Objective This study aimed to examine single-nucleotide polymorphisms (SNPs) of seven previously reported obesity genes in East Asians and to analyse their associations and synergistic effects on obesity in the Taiwanese population.
Design Cross-sectional study.
Setting One medical centre in northern Taiwan.
Participants A total of 323 non-obese and 264 obese participants were recruited. The threshold for obesity in this study was a body mass index of ≥27 kg/m2, as defined by the Ministry of Health and Welfare in Taiwan. The study was performed with the approval of the institutional review board of MacKay Memorial Hospital, Taipei, Taiwan (application number 12MMHIS106).

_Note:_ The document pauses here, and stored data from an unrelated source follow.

(** The entries of the colour map: one per key, with the number of its
    uses. *)
Lemma palette_entry (d : Node.t) (k : string) (v : nat) :
  In (k, v) (traverse Analyze.countFills d []) ->
  v = uses k d /\ (0 < v)%nat.
Proof.
  rewrite palette_counts. intros Hin.
  assert (Hnd : List.NoDup (map fst (fold_left mapIncr (paletteKeys d) [])))
    by (apply incr_NoDup; constructor).
  pose proof (incr_get (paletteKeys d) k []) as Hg.
  rewrite (mapGet_In _ k v Hnd Hin) in Hg. simpl in Hg.
  split; [exact Hg |].
  apply (in_map fst) in Hin. apply incr_keys in Hin as [[] | Hin].
  unfold uses in Hg. rewrite Hg.
  assert (Hf : In k (List.filter (String.eqb k) (paletteKeys d)))
    by (apply filter_In; split; [exact Hin | apply String.eqb_refl]).
  destruct (List.filter _ _); [destruct Hf | simpl; lia].
Qed.

(** X1.  The palette of a document has at most 50 entries with distinct
    keys; the count of an entry is the number of counted fills with
    that key; the entries come by descending count; and a colour that
    is used but left out is used no more often than any entry, the
    palette being full. *)
Theorem palette_top_fifty (d : Node.t) :
  let pal := Analyze.palette d in
  (List.length pal <= 50)%nat
  /\ List.NoDup (map Analyze.hexOf pal)
  /\ (forall s, In s pal ->
        Analyze.count s = uses (Analyze.hexOf s) d /\ (0 < Analyze.count s)%nat)
  /\ StronglySorted spec_paletteOrder pal
  /\ (forall k, (0 < uses k d)%nat -> ~ In k (map Analyze.hexOf pal) ->
        List.length pal = 50%nat /\
        forall s, In s pal -> (uses k d <= Analyze.count s)%nat).
Proof.
  intros pal. subst pal. unfold Analyze.palette.
  set (counts := traverse Analyze.countFills d []).
  set (entries := map (fun e => Analyze.mkSwatch (fst e) (snd e)) counts).
  set (full := sortBy Analyze.byCount entries).
  assert (Hperm : Permutation full entries) by apply sortBy_perm.
  assert (Hkeys : map Analyze.hexOf entries = map fst counts)
    by (unfold entries; rewrite map_map; reflexivity).
  assert (Hnd : List.NoDup (map Analyze.hexOf full)).
  { eapply Permutation_NoDup;
      [apply Permutation_map, Permutation_sym, Hperm |].
    rewrite Hkeys. unfold counts. rewrite palette_counts.
    apply incr_NoDup. constructor. }
  assert (Hentry : forall s, In s full ->
             Analyze.count s = uses (Analyze.hexOf s) d /\
             (0 < Analyze.count s)%nat).
  { intros s Hs. apply (Permutation_in _ Hperm) in Hs.
    apply in_map_iff in Hs as ([k v] & <- & Hkv).
    apply (palette_entry d k v Hkv). }
  assert (Hsorted : StronglySorted spec_paletteOrder full)
    by apply palette_sorted.
  assert (Hsub : forall s, In s (firstn 50 full) -> In s full).
  { intros s Hs. rewrite <- (firstn_skipn 50 full).
    apply in_or_app. left. exact Hs. }
  split; [apply firstn_le_length |].
  split; [rewrite <- firstn_map; apply NoDup_firstn, Hnd |].
  split; [intros s Hs; apply Hentry, Hsub, Hs |].
  split; [apply StronglySorted_firstn, Hsorted |].
  intros k Hk Hout.
  assert (Hin : In k (map Analyze.hexOf full)).
  { apply (Permutation_in _
             (Permutation_map _ (Permutation_sym Hperm))).
    rewrite Hkeys. unfold counts. rewrite palette_counts.
    apply incr_keys. right. unfold uses in Hk.
    destruct (List.filter (String.eqb k) (paletteKeys d)) as [| k' ?] eqn:Ef;
      [simpl in Hk; lia |].
    assert (Hk' : In k' (List.filter (String.eqb k) (paletteKeys d)))
      by (rewrite Ef; left; reflexivity).
    apply filter_In in Hk' as [Hk' Heq].
    apply String.eqb_eq in Heq. subst k'. exact Hk'. }
  apply in_map_iff in Hin as (t & Ht & Hfull).
  rewrite <- (firstn_skipn 50 full) in Hfull.
  apply in_app_or in Hfull as [Hfirst | Hrest].
  { exfalso. apply Hout. apply in_map_iff. exists t. split; assumption. }
  split.
  - apply firstn_length_le.
    destruct (Nat.le_gt_cases 50 (List.length full)) as [Hle | Hlt];
      [exact Hle |].
    rewrite skipn_all2 in Hrest by lia. destruct Hrest.
  - intros s Hs.
    assert (Hst : spec_paletteOrder s t).
    { apply (StronglySorted_app_order _ (firstn 50 full) (skipn 50 full));
        [rewrite firstn_skipn; exact Hsorted | exact Hs | exact Hrest]. }
    unfold spec_paletteOrder in Hst.
    assert (Ht' : In t full).
    { rewrite <- (firstn_skipn 50 full). apply in_or_app. right. exact Hrest. }
    destruct (Hentry t Ht') as [Hc _]. rewrite Ht in Hc. lia.
Qed.

(** X2.  Colours that are used equally often come in the palette in the
    order in which the traversal first met them: the palette is the
    first 50 entries of a list in which, for every count, the colours
    with that count are in first-seen order. *)
Theorem palette_ties_first_seen (d : Node.t) :
  exists full,
    Analyze.palette d = firstn 50 full /\
    forall c,
      map Analyze.hexOf
        (List.filter (fun s => Nat.eqb (Analyze.count s) c) full)
      = List.filter (fun k => Nat.eqb (uses k d) c)
          (firstSeen (paletteKeys d) []).
Proof.
  unfold Analyze.palette.
  set (counts := traverse Analyze.countFills d []).
  exists (sortBy Analyze.byCount
            (map (fun e => Analyze.mkSwatch (fst e) (snd e)) counts)).
  split; [reflexivity |]. intros c.
  rewrite sortBy_stable.
  - rewrite (filter_map_swap Analyze.hexOf _
               (fun k => Nat.eqb (uses k d) c)).
    + rewrite map_map. cbn [Analyze.hexOf].
      unfold counts. rewrite palette_counts.
      change (map (fun x : string * nat => fst x)) with (@map (string * nat) _ fst).
      rewrite incr_firstSeen. reflexivity.
    + intros s Hs. apply in_map_iff in Hs as ([k v] & <- & Hkv).
      cbn [Analyze.hexOf Analyze.count fst snd].
      destruct (palette_entry d k v Hkv) as [-> _]. reflexivity.
  - intros x y Hx Hgt. apply Nat.eqb_eq in Hx. apply Nat.eqb_neq.
    unfold Analyze.byCount in Hgt. lia.
Qed.

(* ================================================================== *)
(** * Palette keys can be read back *)
(* ================================================================== *)








(* ================================================================== *)
(** * The order of the visits *)
(* ================================================================== *)

Lemma fold_left_None {A S : Type} (f : A -> S -> option S) (l : list A) :
  fold_left
    (fun acc x => match acc with Some s => f x s | None => None end) l None
  = None.
Proof. induction l as [| x l IH]; simpl; auto. Qed.

Lemma withParent_unfold (n : Node.t) (parent : pval) :
  withParent n parent
  = (n, parent) :: flat_map (fun ch => withParent ch (PRef n)) (Node.children n).
Proof. destruct n; reflexivity. Qed.

Lemma nodes_unfold (n : Node.t) :
  nodes n = n :: flat_map nodes (Node.children n).
Proof. destruct n; reflexivity. Qed.

Lemma traverseP_withParent {S : Type}
    (visit : Node.t -> pval -> S -> option S) (n : Node.t) :
  forall parent s,
    traverseP visit n parent s
    = fold_left
        (fun acc xp =>
           match acc with
           | Some s' => visit (fst xp) (snd xp) s'
           | None => None
           end)
        (withParent n parent) (Some s).
Proof.
  induction n as [n IH] using node_children_ind. intros parent s.
  rewrite traverseP_unfold, withParent_unfold. cbn [fold_left fst snd].
  generalize (visit n parent s). generalize (PRef n).
  induction IH as [| k kids Hk _ IHk]; intros p acc; simpl; [reflexivity |].
  rewrite fold_left_app. rewrite <- IHk. f_equal.
  destruct acc as [s' |]; [apply Hk |].
  symmetry. apply (fold_left_None (fun xp => visit (fst xp) (snd xp))).
Qed.

Lemma withParent_nodes (n : Node.t) :
  forall parent, map fst (withParent n parent) = nodes n.
Proof.
  induction n as [n IH] using node_children_ind. intros parent.
  rewrite withParent_unfold, nodes_unfold. cbn [map fst]. f_equal.
  generalize (PRef n).
  induction IH as [| k kids Hk _ IHk]; intros p; simpl; [reflexivity |].
  rewrite map_app, Hk, IHk. reflexivity.
Qed.

Lemma withParent_parent (n : Node.t) :
  forall parent x p,
    In (x, p) (withParent n parent) ->
    (x = n /\ p = parent) \/
    exists y, In y (nodes n) /\ In x (Node.children y) /\ p = PRef y.
Proof.
  induction n as [n IH] using node_children_ind. intros parent x p.
  rewrite withParent_unfold, nodes_unfold. intros [Heq | Hin].
  - left. inversion Heq. split; reflexivity.
  - right. apply in_flat_map in Hin as (k & Hk & Hin).
    rewrite List.Forall_forall in IH.
    destruct (IH k Hk (PRef n) x p Hin) as [[-> ->] | (y & Hy & Hxy & ->)].
    + exists n. split; [left; reflexivity | split; [exact Hk | reflexivity]].
    + exists y. split; [| split; [exact Hxy | reflexivity]].
      right. apply in_flat_map. exists k. split; assumption.
Qed.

Outcome measures We analysed the genotype distributions of seven SNPs localising to the PPARγ2, GNB3, SDC3, ADRB2, FTO, PPARγ and ESR1 genes in obese and non-obese groups and then paired obesity-related SNPs to determine if they have synergistic effects on obesity.
Results Analysis of the genotype distributions in obese and non-obese groups revealed only a significant positive correlation between an SNP in rs2282440-syndecan 3 (SDC3) and obesity in the Taiwanese population (p=0.006). In addition, the T/T genotype of SDC3 was significantly associated with a larger waist and hip circumference, higher body fat percentage and lower high-density lipoprotein cholesterol. Moreover, the combination of the rs2282440-SDC3T/T genotype with the rs1801282-peroxisome proliferator-activated receptor-gamma2 gene (PPARγ2) G carrier genotype was strongly associated with obesity (OR=6.77).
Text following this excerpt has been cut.